Some credit-monitoring services don’t monitor all three major credit bureaus, experts say, “while criminal knows to apply for credit at all three bureaus,” according to the letter.

“Experts have also questioned whether one to two years of credit monitoring offers sufficient protection since cybercriminals can use stolen personal information many years after monitoring services have expired,” the lawmakers wrote in the letter.

The letter asks GAO to review how the federal government evaluates the “success and effectiveness” of post-breach fraud-protection services and if any federal agencies are involved in evaluating these services.

Lawmakers also want to know if the “use of these services and the information they compile create further vulnerabilities for the disclosure of personal information,” and if there are any regulation governing third-party data sharing by identity-protection companies.

Some federal employees impacted by the OPM breach told Nextgov last month they were forgoing signing up for the free services over fears their personal data would be misused by private companies providing the post-breach services.

All told, information on nearly 22 million federal employees, contractors and, potentially, their families was exposed in two related hacks of OPM files.

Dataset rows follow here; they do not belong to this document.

Lemma hidden_shorter ss file : Zlen (concat (lstring <$> (hide_names g IsPreInstallApp ss file).2)) <= Zlen (concat (lstring <$> ss)).
Proof.
  unfold hide_names. cbn [snd]. induction ss as [|s ss IH]; [done|]. rewrite !fmap_cons. cbn [concat]. rewrite !Zlen_app.
  assert (Zlen (lstring (if Allow s file then s else STAR)) <= Zlen (lstring s)); [|lia].
  destruct (Allow s file) eqn:E; [lia|]. change (Zlen (lstring STAR)) with 2.
  unfold lstring. rewrite Zlen_app. pose proof (uvarint_len LENGTH_DELIMITED (Zlen s)).
  destruct s as [|c s]; [done|]. rewrite (Zlen_cons c) in *. pose proof (Zlen_nonneg s). lia.
Qed.

(** No parameter is larger than a buffer. *)
Definition sized (m : gmap bytes PValue) : Prop := map_Forall (λ k v, Zlen (param_bytes k v) <= LEN_MAX) m.

(** Hiding names makes no array larger. *)
Lemma hidden_size k ss file :
  Zlen (param_bytes k (PStringArray (hide_names g IsPreInstallApp ss file).2)) <= Zlen (param_bytes k (PStringArray ss)).
Proof.
  pose proof (hidden_shorter ss file) as Hs.
  assert (Zlen (hide_names g IsPreInstallApp ss file).2 = Zlen ss) as Hl by (unfold Zlen, hide_names; cbn [snd]; by rewrite length_fmap).
  unfold param_bytes. rewrite !Zlen_app. cbn [value_bytes]. unfold array_bytes. rewrite !Zlen_app, Hl.
  change (type_bytes (PStringArray (hide_names g IsPreInstallApp ss file).2)) with (type_bytes (PStringArray ss)). lia.
Qed.

Lemma dict_value_ok b k v : builder_ok b → dict b !! k = Some v → value_ok v.
Proof.
  intros (_ & _ & HF & _) Hk. unfold dict in Hk. fold (entries (allParams_ b)) in Hk. rewrite <- FindParam_map in Hk.
  destruct (FindParam k (allParams_ b)) as [p|] eqn:E; [|done]. injection Hk as <-. rewrite Forall_forall in HF. apply HF.
  revert E. clear. induction (allParams_ b) as [|q ps IH]; [done|]. cbn [FindParam]. case_bool_decide; [intros [= ->]; left|right; by apply IH].
Qed.

Lemma hidden_fits b k ss file :
  builder_ok b → sized (dict b) → dict b !! k = Some (PStringArray ss) →
  fits k (CStringVec (hide_names g IsPreInstallApp ss file).2) ∧
  stored_value (CStringVec (hide_names g IsPreInstallApp ss file).2) = PStringArray (hide_names g IsPreInstallApp ss file).2.
Proof.
  intros Hb Hs Hk. pose proof (dict_value_ok b k _ Hb Hk) as Hv. cbn [value_ok] in Hv.
  assert (stored_value (CStringVec (hide_names g IsPreInstallApp ss file).2) = PStringArray (hide_names g IsPreInstallApp ss file).2) as E.
  { cbn [stored_value]. rewrite take_ge; [done|]. unfold hide_names. cbn [snd]. rewrite length_fmap. unfold Zlen in Hv. lia. }
  split; [|done]. unfold fits. rewrite E. etrans; [apply hidden_size|]. exact (Hs k _ Hk).
Qed.

Lemma hide_none ss file : existsb (λ v, negb (Allow v file)) ss = false → (hide_names g IsPreInstallApp ss file).2 = ss.
Proof.
  unfold hide_names. cbn [snd]. induction ss as [|s ss IH]; [done|]. cbn [existsb]. intros H. apply orb_false_iff in H as [Hs H].
  rewrite fmap_cons, IH by done. apply negb_false_iff in Hs. by rewrite Hs.
Qed.

Lemma valid_param_fate e b k (info : EventParamInfo) v :
  Built e b → sized (dict b) → IsBaseInfo k = false → dict b !! k = Some v →
  ∃ e' b', Built e' b' ∧
    match fate (Some info) v with
    | Keep v' => IsValidParam g IsPreInstallApp k info.1 e = Done (e', true) ∧ dict b' = <[k := v']> (dict b)
    | Drop => IsValidParam g IsPreInstallApp k info.1 e = Done (e', false) ∧ info.2 ≠ THROW_TYPE_EVENT ∧ dict b' = dict b
    | Finish => IsValidParam g IsPreInstallApp k info.1 e = Done (e', false) ∧ info.2 = THROW_TYPE_EVENT ∧ dict b' = dict b
    end.
Proof.
  destruct info as [file t].
  intros HB Hsz Hk Hv. unfold IsValidParam. destruct (built_texts e b k HB Hk) as (e1 & -> & HB1). cbn [obind fst snd].
  assert (<[k := v]> (dict b) = dict b) as Hid by by apply insert_id.
  destruct (built_text e1 b k HB1 Hk) as (e2 & HG & HB2). rewrite Hv in HG |- *.
  destruct v as [|vs| |vs| |T vs|s|ss]; cbn [as_texts fate fst snd].
  all: try (rewrite HG; cbn [obind fst snd]; by exists e2, b).
  1-3: destruct vs as [|x vs]; [by exists e1, b|rewrite HG; cbn [obind fst snd]; by exists e2, b].
  - rewrite HG. cbn [obind fst snd]. exists e2, b. split; [done|]. destruct (Allow s file); [by rewrite Hid|].
    by destruct (Z.eqb_spec t THROW_TYPE_EVENT).
  - destruct (hide_names g IsPreInstallApp ss file) as [hide ss'] eqn:EH. destruct hide.
    + pose proof HB1 as (_ & _ & _ & Hb). destruct (hidden_fits b k ss file Hb Hsz Hv) as [Hf Hs]. rewrite EH in Hf, Hs. cbn [snd] in *.
      destruct (built_set e1 b k (CStringVec ss') HB1 Hk I Hf ltac:(done)) as (e3 & b3 & -> & HB3 & Hd).
      exists e3, b3. split; [done|]. cbn [obind]. rewrite Hd, Hs. done.
    + exists e1, b. assert (ss' = ss) as ->.
      { pose proof (hide_none ss file) as Hn. rewrite EH in Hn. cbn [snd] in Hn. apply Hn.
        unfold hide_names in EH. by injection EH. }
      cbn [snd]. by rewrite Hid.
Qed.
(* ===== verification/FoldFacts.v ===== *)
(** * FoldFacts: the reported use of an application is the time it had the focus

    The rows, the counts made when an application loses the focus and the report
    of a day, which adds what was still in the foreground at its end, give for
    every application and every state of the screen exactly the time of the day
    during which the application had the focus in that state.  Hypotheses: an event
    is processed when it happens, and the boot clock and the clock of the day run
    alike. *)

From S2P Require Import Prelude FoldUsage.
From stdpp Require Import base gmap list numbers strings.
From Stdlib Require Import Sorted.

Local Open Scope Z_scope.

Module FoldFacts.
Import FoldUsage.
Import Database.Database (Sorter, std_sort, sort_perm, sort_sorted).

(** ** Time spent

    A log lists, in order, from when on something held. *)

Section Spent.
Context {A : Type} `{EqDecision A}.

(** How much of [a, b] lies in the period. *)
Definition overlap (S E a b : Z) : Z := Z.max 0 (Z.min b E - Z.max a S).

(** How long, within the period and up to [now], [v] held. *)
Fixpoint spent (v : A) (S E : Z) (log : list (Z * A)) (now : Z) : Z :=
  match log with
  | [] => 0
  | (t, w) :: rest =>
      (if bool_decide (w = v) then overlap S E t (match rest with [] => now | (t', _) :: _ => t' end) else 0) +
      spent v S E rest now
  end.

(** Times do not decrease and are at most [now]. *)
Fixpoint in_order (log : list (Z * A)) (now : Z) : Prop :=
  match log with
  | [] => True
  | (t, _) :: rest => t <= match rest with [] => now | (t', _) :: _ => t' end ∧ in_order rest now
  end.

Lemma in_order_later log now now' : in_order log now → now <= now' → in_order log now'.
Proof. induction log as [|[t w] [|[t' w'] log] IH]; cbn; [done|lia|]. intros [? ?] ?. split; [done|]. by apply IH. Qed.

Lemma in_order_snoc log now w : in_order log now → in_order (log ++ [(now, w)]) now.
Proof. induction log as [|[t x] [|[t' x'] log] IH]; cbn; [lia|lia|]. intros [? ?]. split; [done|]. by apply IH. Qed.

Lemma in_order_le log now t w : in_order log now → (t, w) ∈ log → t <= now.
Proof.
  induction log as [|[t0 w0] log IH]; [by intros _ ?%elem_of_nil|]. intros [H1 H2] [[= -> ->]|Hin]%elem_of_cons; [|by apply IH].
  destruct log as [|[t' w'] log]; [done|]. etrans; [exact H1|]. clear -H2. revert t' w' H2.
  induction log as [|[t2 w2] log IH]; cbn; intros t' w' [? ?]; [lia|]. etrans; [done|]. by apply (IH t2 w2).
Qed.

Lemma spent_snoc v S E log now w :
  in_order log now → spent v S E (log ++ [(now, w)]) now = spent v S E log now.
Proof.
  assert (overlap S E now now = 0) as H0 by (unfold overlap; lia).
  induction log as [|[t x] [|[t' x'] log] IH]; cbn [app spent in_order].
  - rewrite H0. intros _. by destruct (bool_decide _).
  - rewrite H0. intros _. destruct (bool_decide (w = v)); lia.
  - intros [? ?]. cbn [app spent] in IH. by rewrite IH.
Qed.

Lemma overlap_split S E a b c : a <= b <= c → overlap S E a c = overlap S E a b + overlap S E b c.
Proof. unfold overlap. lia. Qed.

Lemma spent_extend v S E log now now' t w :
  in_order log now → now <= now' → last log = Some (t, w) →
  spent v S E log now' = spent v S E log now + (if bool_decide (w = v) then overlap S E now now' else 0).
Proof.
  intros Ho Hn Hl. induction log as [|[t1 w1] [|[t2 w2] log] IH]; [done| |].
  - cbn in *. injection Hl as -> ->. destruct (bool_decide _); [|lia]. rewrite (overlap_split S E t now now'); lia.
  - destruct Ho as [? Ho]. cbn [spent] in *. rewrite IH by done. lia.
Qed.

Lemma spent_bounds v S E log now : in_order log now →
  0 <= spent v S E log now <= match log with [] => 0 | (t, _) :: _ => overlap S E t now end.
Proof.
  induction log as [|[t1 w1] [|[t2 w2] log] IH]; cbn [in_order]; [done| |].
  - cbn. intros _. destruct (bool_decide _); unfold overlap; lia.
  - intros [H1 H2]. specialize (IH H2). cbn [spent] in *.
    assert (t2 <= now) by (apply (in_order_le ((t2, w2) :: log) _ _ w2 H2); left).
    rewrite (overlap_split S E t1 t2 now) by lia.
    assert (0 <= overlap S E t1 t2) by (unfold overlap; lia). destruct (bool_decide (w1 = v)); lia.
Qed.

Lemma spent_bound v S E log now : S <= E → in_order log now → 0 <= spent v S E log now <= E - S.
Proof.
  intros HSE Ho. pose proof (spent_bounds v S E log now Ho). destruct log as [|[t w] log]; [cbn in *; lia|]. unfold overlap in *. lia.
Qed.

OPM has contacted most of the 4.2 million people affected by a hack of personnel files disclosed June 4 by the agency. Affected employees have been offered 18 months of free credit morning and identity-theft protection, through a $21 million contract with a company called Winvale, and its subcontractor CSID, which is actually conducting the outreach. CSID representatives say the company does not share or re-sell customer information.

About 20 percent of those eligible for free credit monitoring have signed up, according to OPM.

However, OPM hasn’t even started the process of tracking down those affected by the second, far larger hack of background investigation data to offer similar services.

OPM’s handling of post-breach services has been beset by criticism, including concerns about bogged-down call centers and poor customer service as well as complaints by federal employee unions that the 18 months of free service is too skimpy.